Wherever he goes, fans sporting turquoise T-shirts chant his name and women ask if they can hug him. 


Selfie sessions with Kurz, always in slim-cut suits and tieless white shirts, last over two hours. Observers say there hasn't been this much euphoria over an Austrian politician since Joerg Haider, the magnetic but controversial FPOe leader who died in a drink-driving car crash in 2008.


"His phenomenon isn't all that new and resembles the... expectations placed in Joerg Haider," journalist Christa Zoechling wrote in current affairs magazine Profil ahead of the ballot.

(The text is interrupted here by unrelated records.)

Inductive share_step : shared -> list event -> shared -> Prop :=
  | sh_advance x evs y : advances x evs y -> share_step x evs y
  | sh_first x k id token attempt i a w' :
      validateAttempt i = Ok attempt -> callers x !! k = None ->
      finalizeFirst rs id token attempt i (sh_world x) = (Ok (inr a), w') ->
      share_step x [CopyStarted id]
        (MkShared w' (finalizing x) (calls x) (<[k := MkCaller id token attempt i a Checked]> (callers x)) (copies x))
  | sh_refused x id token attempt i res w' :
      validateAttempt i = Ok attempt -> finalizeFirst rs id token attempt i (sh_world x) = (res, w') ->
      (forall a, res <> Ok (inr a)) ->
      share_step x (match res with Ok _ => [RequestAccepted id attempt] | Err _ => [] end)
        (MkShared w' (finalizing x) (calls x) (callers x) (copies x))
  | sh_give_up x k c n :
      callers x !! k = Some c -> cl_state c = Leading n ->
      share_step x [] (move k c (Returning n storage_error) (sh_world x) (copies x) x)
  | sh_cancel x k c n :
      callers x !! k = Some c -> cl_state c = Joined n ->
      share_step x [] (move k c Cancelled (sh_world x) (copies x) x)
  | sh_op x o res w' :
      exec s rs ob rp o (sh_world x) = (res, w') ->
      share_step x (events_of res) (MkShared w' (finalizing x) (calls x) (callers x) (copies x))
  | sh_idle x w' :
      still (sh_world x) w' -> share_step x [] (MkShared w' (finalizing x) (calls x) (callers x) (copies x))
  | sh_restart x :
      share_step x [] (started (MkWorld (db (sh_world x)) (tick (sh_world x)) (pending_count (db (sh_world x))) (trace (sh_world x)))).

Inductive sharing : shared -> list event -> shared -> Prop :=
  | sharing_nil x : sharing x [] x
  | sharing_snoc x evs y new z : sharing x evs y -> share_step y new z -> sharing x (evs ++ new) z.

(** The callers run to their ends, in [n] steps. *)
Inductive callers_run : nat -> shared -> list event -> shared -> Prop :=
  | callers_run_nil x : callers_run 0 x [] x
  | callers_run_cons n x new y evs z : advances x new y -> callers_run n y evs z -> callers_run (S n) x (new ++ evs) z.
End system.

(** ** What the memory of the process keeps *)
(** Sums over the callers. *)
Definition total (f : caller -> nat) (m : gmap nat caller) : nat := map_fold (fun _ c n => (f c + n)%nat) 0%nat m.

Lemma total_insert f m k c c' : m !! k = Some c ->
  (total f (<[k := c']> m) + f c = total f m + f c')%nat.
Proof.
  intros Hk. assert (Hd : forall d, total f (<[k := d]> m) = (f d + total f (delete k m))%nat).
  { intros d. unfold total. rewrite <-insert_delete_eq. rewrite map_fold_insert_L; [done|intros; lia|apply lookup_delete_eq]. }
  pose proof (Hd c) as Hm. rewrite insert_id in Hm by done. rewrite Hd, Hm. lia.
Qed.

Definition slot_of (c : caller) : nat := if has_slot c then 1 else 0.

Definition caller_ok (cs : gmap nat finalizeCall) (k : nat) (c : caller) : Prop :=
  match cl_state c with
  | Checked | Cancelled => True
  | Leading n | Copying n | Accepting n | Returning n _ => cs !! n = Some (MkCall k (cl_id c) None)
  | Joined n => exists k' d, cs !! n = Some (MkCall k' (cl_id c) d)
  | Finished n r => cs !! n = Some (MkCall k (cl_id c) (Some r))
  | Woken n r => exists k', cs !! n = Some (MkCall k' (cl_id c) (Some r))
  end.
Definition call_ok (fin : gmap string nat) (m : gmap nat caller) (n : nat) (call : finalizeCall) : Prop :=
  exists c, m !! call_owner call = Some c /\ cl_id c = call_id call /\
    match call_done call with
    | None => open_call c = Some n /\ fin !! call_id call = Some n
    | Some r => cl_state c = Finished n r
    end.

Record coherent (x : shared) : Prop := {
  co_finalizing : map_Forall (fun id n => exists k, calls x !! n = Some (MkCall k id None)) (finalizing x);
  co_calls : map_Forall (call_ok (finalizing x) (callers x)) (calls x);
  co_callers : map_Forall (caller_ok (calls x)) (callers x);
  co_slots : copies x = total slot_of (callers x) /\ (copies x <= maxCopies)%nat;
}.


Lemma caller_ok_open cs k c n : open_call c = Some n -> caller_ok cs k c <-> cs !! n = Some (MkCall k (cl_id c) None).
Proof. unfold open_call, caller_ok. destruct (cl_state c); by intros [= ->]. Qed.

Lemma coherent_world x w : coherent x -> coherent (MkShared w (finalizing x) (calls x) (callers x) (copies x)).
Proof. by intros []. Qed.
Lemma started_coherent w : coherent (started w).
Proof. split; cbn; [apply map_Forall_empty..|]. split; [done|unfold maxCopies; lia]. Qed.

(** The call of a caller that made one. *)
Lemma open_call_kept x k c n : coherent x -> callers x !! k = Some c -> open_call c = Some n ->
  calls x !! n = Some (MkCall k (cl_id c) None) /\ finalizing x !! cl_id c = Some n.
Proof.
  intros [_ H2 H3 _] Hk Hl. pose proof (proj1 (caller_ok_open _ _ _ _ Hl) (H3 _ _ Hk)) as Hn.
  split; [done|]. by destruct (H2 _ _ Hn) as (c0 & _ & _ & _ & ?).
Qed.

(** The owner of a call, when it is not the caller that moves. *)
Lemma call_ok_moved fin m k c c' n call : m !! k = Some c -> call_ok fin m n call ->
  (open_call c = None /\ ~ (exists r, cl_state c = Finished n r)) \/ call_owner call <> k -> call_ok fin (<[k := c']> m) n call.
Proof.
  intros Hk (c0 & Hc0 & Hi & Hrest) Hor. exists c0. rewrite lookup_insert_ne; [done|]. intros E. destruct Hor as [[Ho Hf]|]; [|done].
  rewrite <-E in Hc0. assert (c0 = c) as -> by congruence. destruct (call_done call); [by eauto|]. destruct Hrest; congruence.
Qed.

Lemma coherent_new x w k c : coherent x -> callers x !! k = None -> cl_state c = Checked ->
  coherent (MkShared w (finalizing x) (calls x) (<[k := c]> (callers x)) (copies x)).
Proof.
  intros [H1 H2 H3 [H4 H5]] Hk Hc. split; cbn; [done| | |split; [|done]].
  - intros n call Hn. destruct (H2 _ _ Hn) as (c0 & Hc0 & Hrest). exists c0. split; [|done].
    rewrite lookup_insert_ne; [done|]. intros E. rewrite E in Hk. congruence.
  - apply map_Forall_insert_2; [unfold caller_ok; by rewrite Hc|done].
  - unfold total. rewrite map_fold_insert_L; [|intros; lia|done]. unfold slot_of at 1, has_slot. by rewrite Hc.
Qed.

(** A caller that made no call moves. *)
Definition bystander (c : caller) : Prop := match cl_state c with Checked | Joined _ => True | _ => False end.
Lemma coherent_move x k c st : coherent x -> callers x !! k = Some c -> bystander c ->
  caller_ok (calls x) k (set_state st c) -> has_slot (set_state st c) = false ->
  coherent (move k c st (sh_world x) (copies x) x).
Proof.
  intros [H1 H2 H3 [H4 H5]] Hk Hb Hok Hh. split; cbn; [done| | |split; [|done]].
  - intros n call Hn. apply (call_ok_moved _ _ k c); [done|by apply H2|]. left. unfold open_call, bystander in *.
    destruct (cl_state c); (split; [done|]); by intros [].
  - by apply map_Forall_insert_2.
  - pose proof (total_insert slot_of (callers x) k c (set_state st c) Hk) as Hs.
    assert (slot_of (set_state st c) = 0%nat) by (unfold slot_of; by rewrite Hh).
    assert (slot_of c = 0%nat) by (unfold slot_of, has_slot, bystander in *; by destruct (cl_state c)). lia.
Qed.

(** A caller that made a call moves, and keeps the call open. *)
Lemma coherent_own x k c n st w slots : coherent x -> callers x !! k = Some c -> open_call c = Some n ->
  open_call (set_state st c) = Some n -> (slots + slot_of c = copies x + slot_of (set_state st c))%nat ->
  (slots <= maxCopies)%nat -> coherent (move k c st w slots x).
Proof.
  intros Hx Hk Hc Hc' Hs Hm. destruct (open_call_kept x k c n Hx Hk Hc) as [Hn Hf]. destruct Hx as [H1 H2 H3 [H4 H5]].
  split; cbn; [done| | |split; [|done]].
  - intros m call Hc0. destruct (decide (call_owner call = k)) as [E|Hne]; [|by apply (call_ok_moved _ _ k c); auto].
    destruct (H2 _ _ Hc0) as (c0 & Hl & Hi & Hrest). rewrite E in Hl. assert (c0 = c) as -> by congruence.
    exists (set_state st c). rewrite E, lookup_insert_eq. split_and!; [done|done|].
    destruct (call_done call); [|destruct Hrest; split; congruence].
    exfalso. unfold open_call in Hc. by rewrite Hrest in Hc.
  - apply map_Forall_insert_2; [|done]. by apply (caller_ok_open _ _ _ n).
  - pose proof (total_insert slot_of (callers x) k c (set_state st c) Hk). lia.
Qed.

In slick campaign adverts of him scaling the Alps, Kurz promised -- echoing the FPOe -- to slash taxes and red tape and "return this beautiful country to the peak".


"The time is now," read election posters with Kurz pensively staring into the distance.


"The republic gets a fresh start with Kurz," jubilant supporter Werner Schwab, 64, told AFP Sunday.His appeal as an agent of change is remarkable given that he has been a key cog in the political machine he now seeks to overhaul.


The only child of a secretary and a teacher, Kurz joined the OeVP's youth wing in 2003.


As its chief, he drew ridicule with a 2010 council election campaign featuring the slogan "Schwarz macht geil", or "Black makes you hot".


Kurz posed with skimpily clad girls on top of a black Hummer, the so-called "hot-o-mobile", and distributed black condoms.


This blunder notwithstanding, the former law student enjoyed a meteoric rise, becoming secretary of integration in 2011 and foreign minister two years later, aged just 27.


Full of praise for Hungary's populist premier Viktor Orban, Kurz claims credit for closing the Balkan migrant trail in 2016.


The move saw the Austrian named one of the most influential Europeans by news website Politico.The notoriously private politician -- he's seldom seen in public with long-term girlfriend Susanne -- ran a campaign as immaculate as his trademark gelled-back hair.


Even his OeVP takeover had apparently been months in the planning, according to a leaked document.


But critics have accused Kurz of being a "mini-dictator" running a "one-man show".


Some analysts warn that Kurz's election will be an "earthquake" for the EU, despite his pro-European pledge.


"He's a 'Haider light' version," said Paris-based Austria expert Patrick Moreau.


Kurz's ideas on everything from immigration to economic policy represent a "complete rupture" with the EU, Moreau added.